▸ **What is required**
Work out how many lines of the listing hold "transitivity" and return that number by itself.

▸ **Source data**
Lemma nearest_neg_bounds (x : Q) :
  (x < 0)%Q →
  (nearest x <= 0)%Q ∧ (- 2 ^ (ulp_exp x + 53) <= nearest x)%Q ∧
  (-1074 < ulp_exp x → (nearest x <= - 2 ^ (ulp_exp x + 52))%Q).
Proof.
  intros Hx. assert (Ha : (Qabs x == - x)%Q) by (apply Qabs_neg; lra).
  destruct (ulp_exp_bounds x ltac:(rewrite Ha; lra)) as [B1 B2]. rewrite Ha in B1, B2.
  unfold nearest. set (e := ulp_exp x) in *. pose proof (pow2_pos e) as He.
  assert (Hopp : ∀ z : Z, (- (inject_Z z * 2 ^ e) == inject_Z (- z) * 2 ^ e)%Q).
  { intros z. rewrite inject_Z_opp. ring. }
  split_and!.
  - apply Qle_trans with (inject_Z 0 * 2 ^ e)%Q; [|rewrite Qmult_0_l; apply Qle_refl].
    apply Qmult_le_compat_r; [|lra]. rewrite <- Zle_Qle. apply round_half_even_upper.
    change (inject_Z 0) with 0%Q. apply Qle_shift_div_r; [done|]. rewrite Qmult_0_l. lra.
  - apply Qle_trans with (inject_Z (- 2 ^ 53) * 2 ^ e)%Q.
    + rewrite <- Hopp, pow2_Z, <- pow2_plus by lia. replace (53 + e) with (e + 53) by lia.
      apply Qle_refl.
    + apply Qmult_le_compat_r; [|lra]. rewrite <- Zle_Qle. apply round_half_even_lower.
      rewrite inject_Z_opp, pow2_Z by lia. apply Qle_shift_div_l; [done|].
      setoid_replace (- 2 ^ 53 * 2 ^ e)%Q with (- (2 ^ 53 * 2 ^ e))%Q using relation Qeq
        by ring.
      rewrite <- pow2_plus. replace (53 + e) with (e + 53) by lia. lra.
  - intros Hn. specialize (B2 Hn).
    apply Qle_trans with (inject_Z (- 2 ^ 52) * 2 ^ e)%Q.
    + apply Qmult_le_compat_r; [|lra]. rewrite <- Zle_Qle. apply round_half_even_upper.
      rewrite inject_Z_opp, pow2_Z by lia. apply Qle_shift_div_r; [done|].
      setoid_replace (- 2 ^ 52 * 2 ^ e)%Q with (- (2 ^ 52 * 2 ^ e))%Q using relation Qeq
        by ring.
      rewrite <- pow2_plus. replace (52 + e) with (e + 52) by lia. lra.
    + rewrite <- Hopp, pow2_Z, <- pow2_plus by lia. replace (52 + e) with (e + 52) by lia.
      apply Qle_refl.
Qed.

Lemma nearest_0 (x : Q) : (x == 0)%Q → (nearest x == 0)%Q.
Proof.
  intros Hx. unfold nearest.
  rewrite (round_half_even_comp (x / 2 ^ ulp_exp x) (inject_Z 0)).
  - rewrite round_half_even_Z. ring.
  - transitivity (0 / 2 ^ ulp_exp x)%Q.
    + apply Qmult_comp; [exact Hx|reflexivity].
    + unfold Qdiv. apply Qmult_0_l.
Qed.

Lemma nearest_same_exp (x y : Q) :
  (x <= y)%Q → ulp_exp x = ulp_exp y → (nearest x <= nearest y)%Q.
Proof.
  intros Hxy He. unfold nearest. rewrite He. pose proof (pow2_pos (ulp_exp y)).
  apply Qmult_le_compat_r; [|lra]. rewrite <- Zle_Qle. apply round_half_even_mono.
  by apply scale_le.
Qed.

Lemma nearest_mono (x y : Q) : (x <= y)%Q → (nearest x <= nearest y)%Q.
Proof.
  intros Hxy.
  destruct (Qlt_le_dec 0 x) as [Hx|Hx]; [|destruct (Qlt_le_dec y 0) as [Hy|Hy]].
  - assert (Hy : (0 < y)%Q) by lra.
    assert (Ex : (Qabs x == x)%Q) by (apply Qabs_pos; lra).
    assert (Ey : (Qabs y == y)%Q) by (apply Qabs_pos; lra).
    pose proof (ulp_exp_mono x y ltac:(rewrite Ex; done) ltac:(rewrite Ex, Ey; done)) as He.
    destruct (Z.eq_dec (ulp_exp x) (ulp_exp y)) as [Heq|Hne];
      [by apply nearest_same_exp|].
    destruct (nearest_pos_bounds x Hx) as (_ & X2 & _).
    destruct (nearest_pos_bounds y Hy) as (_ & _ & Y3).
    assert (-1074 ≤ ulp_exp x) by (unfold ulp_exp; lia).
    specialize (Y3 ltac:(lia)).
    pose proof (pow2_le (ulp_exp x + 53) (ulp_exp y + 52) ltac:(lia)). lra.
  - assert (Hx' : (x < 0)%Q) by lra.
    assert (Ex : (Qabs x == - x)%Q) by (apply Qabs_neg; lra).
    assert (Ey : (Qabs y == - y)%Q) by (apply Qabs_neg; lra).
    pose proof (ulp_exp_mono y x ltac:(rewrite Ey; lra) ltac:(rewrite Ex, Ey; lra)) as He.
    destruct (Z.eq_dec (ulp_exp x) (ulp_exp y)) as [Heq|Hne];
      [by apply nearest_same_exp|].
    destruct (nearest_neg_bounds x Hx') as (_ & _ & X3).
    destruct (nearest_neg_bounds y Hy) as (_ & Y2 & _).
    assert (-1074 ≤ ulp_exp y) by (unfold ulp_exp; lia).
    specialize (X3 ltac:(lia)).
    pose proof (pow2_le (ulp_exp y + 53) (ulp_exp x + 52) ltac:(lia)). lra.
  - assert (Hlow : (nearest x <= 0)%Q).
    { destruct (Qeq_dec x 0) as [E|E]; [rewrite (nearest_0 x E); apply Qle_refl|].
      apply nearest_neg_bounds. apply Qle_lteq in Hx as [Hx|Hx]; [done|contradiction]. }
    assert (Hup : (0 <= nearest y)%Q).
    { destruct (Qeq_dec y 0) as [E|E]; [rewrite (nearest_0 y E); apply Qle_refl|].
      apply nearest_pos_bounds. apply Qle_lteq in Hy as [Hy|Hy]; [done|].
      symmetry in Hy. contradiction. }
    lra.
Qed.

Lemma b64_comp (x y : Q) : (x == y)%Q → b64 x = b64 y.
Proof. intros E. unfold b64. by rewrite (Qred_complete x y E). Qed.

Lemma b64_mono (x y : Q) : (x <= y)%Q → (b64 x <= b64 y)%Q.
Proof.
  intros Hxy.
  assert (H1 : (Qred x <= Qred y)%Q).
  { pose proof (Qred_correct x). pose proof (Qred_correct y). lra. }
  pose proof (nearest_mono _ _ H1).
  pose proof (Qred_correct (nearest (Qred x))).
  pose proof (Qred_correct (nearest (Qred y))). unfold b64. lra.
Qed.


(** Binary64 numbers are left as they are *)
Lemma nearest_int (x : Q) (k : Z) :
  (x / 2 ^ ulp_exp x == inject_Z k)%Q → (nearest x == x)%Q.
Proof.
  intros Hk. unfold nearest. rewrite (round_half_even_comp _ _ Hk), round_half_even_Z.
  transitivity (x / 2 ^ ulp_exp x * 2 ^ ulp_exp x)%Q; [|apply scale_back].
  apply Qmult_comp; [by symmetry|reflexivity].
Qed.

Lemma Qabs_scaled (m e : Z) : (Qabs (inject_Z m * 2 ^ e) == inject_Z (Z.abs m) * 2 ^ e)%Q.
Proof.
  rewrite Qabs_Qmult. apply Qmult_comp.
  - unfold Qabs, inject_Z. reflexivity.
  - apply Qabs_pos, Qlt_le_weak, pow2_pos.
Qed.

Lemma ulp_exp_small (z : Q) (m e : Z) :
  (z == inject_Z m * 2 ^ e)%Q → -1074 ≤ e → 0 < Z.abs m < 2 ^ 53 → ulp_exp z ≤ e.
Proof.
  intros Hz He Hm.
  assert (Ha : (Qabs z == inject_Z (Z.abs m) * 2 ^ e)%Q).
  { transitivity (Qabs (inject_Z m * 2 ^ e)); [by apply Qabs_wd|apply Qabs_scaled]. }
  pose proof (Z.log2_spec (Z.abs m) ltac:(lia)) as [L1 L2].
  pose proof (Z.log2_nonneg (Z.abs m)) as L0.
  assert (L3 : Z.log2 (Z.abs m) < 53) by (apply Z.log2_lt_pow2; lia).
  rewrite <- Z.add_1_r in L2. pose proof (pow2_pos e) as Hp.
  assert (Hlog : Qlog2 (Qabs z) = Z.log2 (Z.abs m) + e).
  { apply Qlog2_unique.
    - rewrite Ha, pow2_plus.
      apply Qmult_le_compat_r; [|lra].
      rewrite <- (pow2_Z (Z.log2 (Z.abs m))) by done. by rewrite <- Zle_Qle.
    - rewrite Ha. replace (Z.log2 (Z.abs m) + e + 1) with (Z.log2 (Z.abs m) + 1 + e) by lia.
      rewrite pow2_plus.
      apply Qmult_lt_compat_r; [done|].
      rewrite <- (pow2_Z (Z.log2 (Z.abs m) + 1)) by lia. by rewrite <- Zlt_Qlt. }
  unfold ulp_exp. rewrite Hlog. lia.
Qed.

Lemma nearest_fixed_strict (z : Q) (m e : Z) :
  (z == inject_Z m * 2 ^ e)%Q → -1074 ≤ e → 0 < Z.abs m < 2 ^ 53 → (nearest z == z)%Q.
Proof.
  intros Hz He Hm. pose proof (ulp_exp_small z m e Hz He Hm) as Hu.
  apply (nearest_int z (m * 2 ^ (e - ulp_exp z))).
  rewrite <- (scaled_int m (e - ulp_exp z) (ulp_exp z)) by lia.
  replace (e - ulp_exp z + ulp_exp z) with e by lia.
  apply Qmult_comp; [done|reflexivity].
Qed.

Lemma nearest_fixed (z : Q) (m e : Z) :
  (z == inject_Z m * 2 ^ e)%Q → -1074 ≤ e → Z.abs m ≤ 2 ^ 53 → (nearest z == z)%Q.
Proof.
  intros Hz He Hm. destruct (Z.eq_dec m 0) as [->|Hne].
  - assert (E : (z == 0)%Q) by (rewrite Hz; ring). rewrite (nearest_0 z E). by symmetry.
  - destruct (Z.eq_dec (Z.abs m) (2 ^ 53)) as [Hmax|Hlt].
    + apply (nearest_fixed_strict z (m / 2) (e + 1)); [|lia|].
      * rewrite Hz, pow2_plus.
        assert (Hm2 : m = m / 2 * 2).
        { assert (m = 2 ^ 53 ∨ m = - 2 ^ 53) as [->| ->] by lia; reflexivity. }
        rewrite Hm2 at 1. rewrite inject_Z_mult. change (2 ^ 1)%Q with 2%Q.
        change (inject_Z 2) with 2%Q. ring.
      * assert (m = 2 ^ 53 ∨ m = - 2 ^ 53) as [->| ->] by lia; done.
    + apply (nearest_fixed_strict z m e); [done|done|lia].
Qed.

Lemma nearest_representable (x : Q) :
  ∃ m, nearest x = (inject_Z m * 2 ^ ulp_exp x)%Q ∧ Z.abs m ≤ 2 ^ 53.
Proof.
  exists (round_half_even (x / 2 ^ ulp_exp x)). split; [done|].
  pose proof (pow2_pos (ulp_exp x)) as Hp.
  destruct (Qeq_dec x 0) as [E|E].
  - rewrite (round_half_even_comp _ (inject_Z 0)), round_half_even_Z; [done|].
    transitivity (0 / 2 ^ ulp_exp x)%Q.
    + apply Qmult_comp; [exact E|reflexivity].
    + unfold Qdiv. apply Qmult_0_l.
  - assert (Ha : (0 < Qabs x)%Q).
    { destruct (Qlt_le_dec 0 x) as [Hx|Hx].
      - rewrite Qabs_pos; lra.
      - rewrite Qabs_neg by done. apply Qle_lteq in Hx as [Hx|Hx]; [lra|contradiction]. }
    destruct (ulp_exp_bounds x Ha) as [B1 _].
    assert (Hscaled : (- inject_Z (2 ^ 53) <= x / 2 ^ ulp_exp x <= inject_Z (2 ^ 53))%Q).
    { rewrite pow2_Z by lia.
      replace (ulp_exp x + 53) with (53 + ulp_exp x) in B1 by lia.
      rewrite pow2_plus in B1.
      split.
      - apply Qle_shift_div_l; [done|]. pose proof (Qle_Qabs (- x)) as Hq.
        rewrite Qabs_opp in Hq. lra.
      - apply Qle_shift_div_r; [done|]. pose proof (Qle_Qabs x). lra. }
    destruct Hscaled as [S1 S2]. rewrite <- inject_Z_opp in S1.
    apply round_half_even_lower in S1. apply round_half_even_upper in S2. lia.
Qed.

Lemma ulp_exp_min (x : Q) : -1074 ≤ ulp_exp x.
Proof. unfold ulp_exp. lia. Qed.


Lemma b64_idem (x : Q) : b64 (b64 x) = b64 x.
Proof.
  unfold b64 at 1. destruct (nearest_representable (Qred x)) as (m & Hm & Hb).
  set (v := b64 x). apply Qred_complete.
  assert (Hv : (Qred v == inject_Z m * 2 ^ ulp_exp (Qred x))%Q).
  { rewrite Qred_correct. unfold v, b64. rewrite Qred_correct, Hm. reflexivity. }
  rewrite (nearest_fixed (Qred v) m (ulp_exp (Qred x)) Hv (ulp_exp_min _) Hb).
  rewrite Hv, Hm. reflexivity.
Qed.

Lemma round_dec_comp (d : nat) (x y : Q) : (x == y)%Q → round_dec d x = round_dec d y.
Proof.
  intros E. unfold round_dec. apply Qred_complete.
  rewrite (round_half_even_comp (x * inject_Z (10 ^ Z.of_nat d))
             (y * inject_Z (10 ^ Z.of_nat d))); [done|].
  apply Qmult_comp; [exact E|reflexivity].
Qed.

Lemma round_dec_0 (d : nat) (x : Q) : (x == 0)%Q → round_dec d x = 0%Q.
Proof.
  intros E. rewrite (round_dec_comp d x 0 E). unfold round_dec.
  transitivity (Qred 0); [|done]. apply Qred_complete.
  rewrite (round_half_even_comp (0 * inject_Z (10 ^ Z.of_nat d)) 0 (Qmult_0_l _)).
  change (round_half_even 0) with 0. apply Qmult_0_l.
Qed.

Lemma b64_between_0_1 (x : Q) : (0 <= x <= 1)%Q → (0 <= b64 x <= 1)%Q.
Proof.
  intros [H0 H1]. split.
  - apply Qle_trans with (b64 0); [by vm_compute|by apply b64_mono].
  - apply Qle_trans with (b64 1); [by apply b64_mono|by vm_compute].
Qed.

▸ **Result of the task**
5